A few limitations should be taken into account when interpreting these results. First, information about the therapeutical alliance was collected after the third weekly module and the WAI-SR results of the children and parents who dropped out earlier were not available. There were 192 children who filled in the WAI-SR after module 3, and only 14 of these dropped out. This means that of the 56 children who dropped out, only 25% had completed WAI-SR. This limits the conclusions that can be drawn from the predictive effect of treatment alliance. Second, the Client Satisfaction Questionnaire was only filled in by families who completed the intervention. Third, the findings related to the effects of the COVID-19 pandemic should be interpreted with caution because of the low number of participants in the analysis. It must also be noted that even though the number of participants was larger than in the previous ICBT RCT studies, it was still quite small, and the numbers of participants in different subgroups were especially small. For instance, the proportion of children without an anxiety disorder diagnoses was small and thus, the findings may not be fully generalizable to subclinical populations. Additionally, the sample was regional, i.e. restricted to different parts of Finland, and homogenic, as we excluded children whose Finnish or Swedish skills were insufficient. These issues restrict the generalization of the findings.

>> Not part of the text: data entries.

(* ===== verification/Space.v ===== *)
(** * The address space of the kernel

    Address spaces over regions and the page directory: [space_ops] gives the functions that
    address spaces call ([BranchOps]) as those of regions and branches.  [space_laws] shows their
    promises ([BranchLaws]) for mappings of the kernel while no page of them has been loaded, memory
    for parts is available and waiting for locks is not interrupted.  Then every page of a region has
    exactly as many references as there are branches that map it. *)
From stdpp Require Import base numbers list gmap.
From S2P Require Import Prelude Align PageAlloc PageScatter PhysMem Paging32 Paging32Spec Paging32Ops Paging32Map.
From S2P Require Import ATree Mman MmanSpec MmanOps Region RegionSpec RegionOps RegionActs RegionTheorems Branch BranchTheorems.

Ltac zcases := repeat match goal with
  | |- context [?a <=? ?b] => destruct (Z.leb_spec a b)
  | |- context [?a <? ?b] => destruct (Z.ltb_spec a b)
  end.

(** ** References that can be had *)

Section Sure.

Context {W : Type} `{PartLaws W Own}.
Hypothesis parts_left : ~ no_part (Own := Own).
Hypothesis locks_left : forall (w : W) F, Own w F -> E_ISERR (rwlock_write w).1 = false.

Lemma incref_sure r start n (w : W) : region_ok r -> owns (Own := Own) r w -> frees_ok (Own := Own) r -> range_in r start n ->
  1 <= mr_refcnt r < 2 ^ 32 - 1 -> range_all (fun v => can_inc v /\ state_ok r (pi_state v)) start (start + n) (pages_of r) ->
  exists ps w', let r' := set_parts ps (set_refcnt (mr_refcnt r + 1) r) in region_incref r start n w = Ret (- EOK, r', w') /\
    region_ok r' /\ owns (Own := Own) r' w' /\ pages_of r' = upd inc_page start (start + n) (pages_of r).
Proof.
  intros Hr HO HF Hin Hc Hall. unfold region_incref. rewrite uintptr_id by lia.
  pose proof (rwlock_write_ok w _ HO) as HO1. pose proof (locks_left w _ HO) as Hlk. destruct (rwlock_write w) as [er w1]. simpl in HO1, Hlk. rewrite Hlk.
  assert (Hr1 : region_ok (set_refcnt (mr_refcnt r + 1) r)) by (destruct Hr; by split).
  destruct (part_incref_ok (set_refcnt (mr_refcnt r + 1) r) start n w1 Hr1 HO1 HF Hin Hall) as (ok & r2 & w2 & -> & Hac).
  destruct Hac as (Hr2 & [ps ->] & HO2 & Hok). destruct ok; [|by destruct Hok]. exists ps, w2. done.
Qed.

Lemma decref_sure r start n (w : W) : region_ok r -> owns (Own := Own) r w -> frees_ok (Own := Own) r -> range_in r start n ->
  1 <= mr_refcnt r < 2 ^ 32 -> range_all (can_dec r) start (start + n) (pages_of r) ->
  let L := upd (dec_page r) start (start + n) (pages_of r) in (mr_refcnt r = 1 -> Forall (unused r) L) ->
  exists er ro w', region_decref r start n w = Ret (er, ro, w') /\ E_ISERR er = false /\
    if mr_refcnt r =? 1 then ro = None /\ Own w' (left_frames r <$> L)
    else exists ps, ro = Some (set_parts ps (set_refcnt (mr_refcnt r - 1) r)) /\
      let r' := set_parts ps (set_refcnt (mr_refcnt r - 1) r) in region_ok r' /\ owns (Own := Own) r' w' /\ pages_of r' = L.
Proof.
  intros Hr HO HF Hin Hc Hall L Hlast. unfold region_decref.
  pose proof (rwlock_write_ok w _ HO) as HO1. pose proof (locks_left w _ HO) as Hlk. destruct (rwlock_write w) as [er w1]. simpl in HO1, Hlk. rewrite Hlk.
  destruct (part_decref_ok r start n w1 Hr HO1 HF Hin Hall) as (ok & r2 & w2 & -> & Hac). cbn [obind].
  destruct Hac as (Hr2 & [ps ->] & HO2 & Hok). destruct ok; [|by destruct Hok]. fold L in Hok.
  unfold MREGION_DECREF. cbn [mr_refcnt set_refcnt set_parts]. rewrite uintptr_id by lia. destruct (Z.eqb_spec (mr_refcnt r) 1) as [H1|H1].
  - rewrite (proj2 (Z.eqb_eq (mr_refcnt r - 1) 0)) by lia.
    destruct (region_destroyed (set_refcnt (mr_refcnt r - 1) (set_parts ps r)) w2) as (w3 & -> & HO3);
      [destruct Hr2; by split|exact HO2|exact HF|simpl; lia| |].
    { change (pages_of _) with (pages_of (set_parts ps r)). rewrite Hok. by apply Hlast. }
    cbn [obind]. eexists _, _, w3. split; [done|]. split; [done|]. split; [done|].
    change (pages_of _) with (pages_of (set_parts ps r)) in HO3. by rewrite Hok in HO3.
  - rewrite (proj2 (Z.eqb_neq (mr_refcnt r - 1) 0)) by lia. cbn [obind]. eexists _, _, w2. split; [done|]. split; [done|].
    exists ps. split; [done|]. split; [destruct Hr2; by split|]. done.
Qed.

End Sure.

(** ** The environment *)

(** Regions by their addresses, the addresses of branches, the environment of regions and physical
    memory. *)
Record space (W A : Type) : Type := Space { sp_regions : gmap Z mregion; sp_heap : gset Z; sp_parts : W; sp_mem : A }.
Arguments Space {W A}.
Arguments sp_regions {W A}.
Arguments sp_heap {W A}.
Arguments sp_parts {W A}.
Arguments sp_mem {W A}.

Section Space.

Context {W : Type} `{PartLaws W Own} {FL : FreeLaws W Own} {A : Type} `{PL : PhysLaws A}.

(** The directory of the kernel at its two addresses, kmalloc() of a branch, given those in use,
    what waiting for the parts of a region returns, and the functions of branches. *)
Context (kdir kdir_v : Z) (fresh : gset Z -> option Z) (lock_read : W -> Z) (notify_fun : Z -> Z -> Z -> Z -> Z -> Z).

Definition set_regions (m : gmap Z mregion) (e : space W A) : space W A := Space m (sp_heap e) (sp_parts e) (sp_mem e).
Definition set_heap (h : gset Z) (e : space W A) : space W A := Space (sp_regions e) h (sp_parts e) (sp_mem e).
Definition set_region (q : Z) (ro : option mregion) (w : W) (e : space W A) : space W A :=
  Space (partial_alter (fun _ => ro) q (sp_regions e)) (sp_heap e) w (sp_mem e).
Definition put_mem (a : A) (e : space W A) : space W A := Space (sp_regions e) (sp_heap e) (sp_parts e) a.

Definition with_region {T} (q : Z) (e : space W A) (k : mregion -> outcome T) : outcome T :=
  match sp_regions e !! q with Some r => k r | None => Abort end.

Definition space_decref (q start n : Z) (e : space W A) : outcome (Z * space W A) :=
  with_region q e (fun r => let! (er, ro, w) := region_decref r start n (sp_parts e) in Ret (er, set_region q ro w e)).

#[local] Instance space_ops : BranchOps (space W A) := {
  Mman.mr_size e q := from_option Region.mr_size 0 (sp_regions e !! q);
  Mman.mr_type e q := from_option Region.mr_type 0 (sp_regions e !! q);
  kmalloc_branch e := match fresh (sp_heap e) with Some p => (Some p, set_heap ({[p]} ∪ sp_heap e) e) | None => (None, e) end;
  kffree_branch p e := set_heap (sp_heap e ∖ {[p]}) e;
  MREGION_INCREF q e := set_regions (alter (fun r => set_refcnt (uintptr (mr_refcnt r + 1)) r) q (sp_regions e)) e;
  region_decfetch q e := with_region q e (fun r =>
    assert! 2 <=? mr_refcnt r;;
    Ret (set_region q (Some (set_refcnt (uintptr (mr_refcnt r - 1)) r)) (sp_parts e) e));
  mregion_incref q start n e := with_region q e (fun r =>
    let! (er, r, w) := region_incref r start n (sp_parts e) in Ret (er, set_region q (Some r) w e));
  mregion_decref := space_decref;
  mregion_decref_clr q start n e := with_region q e (fun r =>
    let! (er, ro, w) := region_decref_clr r start n (sp_parts e) in Ret (er, set_region q ro w e));
  mbranch_remap b _ e := with_region (mb_region b) e (fun r =>
    let! (er, a) := branch_remap kdir kdir_v (lock_read (sp_parts e)) b r kdir (sp_mem e) in Ret (er, put_mem a e));
  mbranch_unmap b e := with_region (mb_region b) e (fun r =>
    let! (er, a) := branch_unmap kdir kdir_v b r kdir (sp_mem e) in Ret (er, put_mem a e));
  notify f ev cl addr n e := (notify_fun f ev cl addr n, e)
}.

(** Branches that map page [i] of region [q], and branches of the region. *)
Definition covers (q : Z) (i : nat) (b : mbranch) : Z :=
  if (mb_region b =? q) && (mb_start b <=? 4096 * Z.of_nat i) && (4096 * Z.of_nat i <? mb_start b + size_of b) then 1 else 0.
Definition of_region (q : Z) (b : mbranch) : Z := if mb_region b =? q then 1 else 0.

(** A page that has not been loaded, with its references. *)
Definition page_counted (B : gmap Z mbranch) (q : Z) (i : nat) (v : pinfo) : Prop :=
  pi_refcnt v = tally (covers q i) B /\ pi_state v = MPART_STATE_MISSING /\ has (pi_flags v) MPART_FLAG_CHNG = false /\ pi_frame v = None.

Record region_counted (B : gmap Z mbranch) (q : Z) (r : mregion) : Prop := {
  rc_ok : region_ok r;
  rc_type : Region.mr_type r <> MREGION_TYPE_PHYSICAL;
  rc_pages i v : pages_of r !! i = Some v -> page_counted B q i v;
  rc_refs : exists others, 0 <= others < 2 ^ 31 /\ mr_refcnt r = others + tally (of_region q) B;
  rc_live : 1 <= mr_refcnt r
}.

(** Branches of the kernel. *)
Definition host_branch (b : mbranch) : Prop :=
  VM_HOST_BASE <= mb_vmin b /\ mb_vmax b < THIS_PDIR_BASE /\ has (mb_prot b) PROT_NOUSER = true.

Definition fits_region (m : gmap Z mregion) (b : mbranch) : Prop :=
  exists r, m !! mb_region b = Some r /\ mb_start b + size_of b <= Region.mr_size r.

Record space_ok (e : space W A) (B : gmap Z mbranch) : Prop := {
  so_pdir : pdir_wf (sp_mem e) kdir;
  so_own : Own (sp_parts e) [];
  so_host p : p ∈ sp_heap e -> VM_HOST_BASE <= p < 2 ^ 32;
  so_heap p b : B !! p = Some b -> p ∈ sp_heap e;
  so_branch p b : B !! p = Some b -> host_branch b;
  so_fits p b : B !! p = Some b -> fits_region (sp_regions e) b;
  so_regions q r : sp_regions e !! q = Some r -> region_counted B q r
}.

Lemma covers_le q i b : 0 <= covers q i b <= of_region q b.
Proof. unfold covers, of_region. destruct (mb_region b =? q), (_ <=? _), (_ <? _); simpl; lia. Qed.

Lemma tally_covers q i B : 0 <= tally (covers q i) B <= tally (of_region q) B.
Proof. split; [apply tally_nonneg|apply tally_le]; intros b; apply covers_le. Qed.

(** There are not more branches than addresses for them. *)
Lemma tally_bound e B q : space_ok e B -> tally (of_region q) B <= 2 ^ 30.
Proof.
  intros Hok. transitivity (tally (fun _ => 1) B); [apply tally_le; intros b; unfold of_region; by destruct (mb_region b =? q)|].
  assert (Hs : tally (fun _ => 1) B = Z.of_nat (size B)).
  { rewrite <- length_map_to_list. unfold tally. induction (map_to_list B) as [|x l IH]; [done|].
    rewrite fmap_cons. unfold zsum in *. cbn [foldr length]. lia. }
  rewrite Hs, <- size_dom. transitivity (Z.of_nat (size (list_to_set (seqZ VM_HOST_BASE (2 ^ 30)) : gset Z))).
  - apply inj_le, subseteq_size. intros p Hp. apply elem_of_dom in Hp as [b Hb].
    pose proof (so_host _ _ Hok p (so_heap _ _ Hok p b Hb)). unfold VM_HOST_BASE in *. apply elem_of_list_to_set, elem_of_seqZ. lia.
  - rewrite size_list_to_set by apply NoDup_seqZ. rewrite length_seqZ. lia.
Qed.

Lemma refs_bound e B q r : space_ok e B -> sp_regions e !! q = Some r -> 1 <= mr_refcnt r < 2 ^ 32 - 1.
Proof.
  intros Hok Hr. pose proof (so_regions _ _ Hok _ _ Hr) as Hc. pose proof (rc_live _ _ _ Hc). destruct (rc_refs _ _ _ Hc) as (o & Ho & He).
  pose proof (tally_bound e B q Hok). lia.
Qed.

(** ** Changes *)

(** The branches of other regions than [q] are the same. *)
Definition same_for (q : Z) (B B' : gmap Z mbranch) : Prop :=
  forall f, (forall b, mb_region b = q -> f b = 0) -> tally f B' = tally f B.

Lemma counted_same B B' q r : (forall i, tally (covers q i) B' = tally (covers q i) B) -> tally (of_region q) B' = tally (of_region q) B ->
  region_counted B q r -> region_counted B' q r.
Proof.
  intros Hc Hr [? ? Hp ? ?]. split; try done; [|by rewrite Hr]. intros i v Hv. unfold page_counted. rewrite Hc. by apply Hp.
Qed.

Lemma counted_other B B' q q' r : q' <> q -> same_for q B B' -> region_counted B q' r -> region_counted B' q' r.
Proof.
  intros Hq Hs. apply counted_same; [intros i|]; apply Hs; intros b Hb; unfold covers, of_region; by rewrite Hb, (proj2 (Z.eqb_neq q q')) by done.
Qed.

Lemma space_change e e' B B' q : space_ok e B -> same_for q B B' -> pdir_wf (sp_mem e') kdir -> Own (sp_parts e') [] ->
  (forall p, p ∈ sp_heap e' -> VM_HOST_BASE <= p < 2 ^ 32) ->
  (forall p b, B' !! p = Some b -> p ∈ sp_heap e' /\ host_branch b /\ fits_region (sp_regions e') b) ->
  (forall q', q' <> q -> sp_regions e' !! q' = sp_regions e !! q') -> (forall r, sp_regions e' !! q = Some r -> region_counted B' q r) ->
  space_ok e' B'.
Proof.
  intros Hok Hs Hp Ho Hh Hb Hr Hq. split; try done; try (intros p b Hpb; by destruct (Hb p b Hpb) as (? & ? & ?)).
  intros q' r Hr'. destruct (Z.eq_dec q' q) as [->|Hne]; [by apply Hq|]. rewrite Hr in Hr' by done.
  apply (counted_other B B' q); [done|done|]. by apply (so_regions _ _ Hok).
Qed.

Only a small number of participants completed the whole program during the pandemic, but it is interesting that the COVID-19 pandemic did not increase the dropout rate. This might indicate that it is important to develop remote interventions for child and adolescent mental health that can be used during crises.

Conclusion

In terms of high satisfaction and low attrition rate, this study supports the use of ICBT to treat children with anxiety following population-based screening by school health services. However, the dropout rate was approximately two-fold higher among children with subthreshold anxiety symptoms than those diagnosed with anxiety disorders. This may indicate that the program was too intensive for some children with milder symptoms. Children seemed to be more likely to continue their involvement with the program if they rated the therapeutic alliance highly, which should be considered in clinical practise. The children and their families were highly satisfied with the overall program and elements such as the telephone calls. These findings are important when planning population based ICBT interventions for children with anxiety.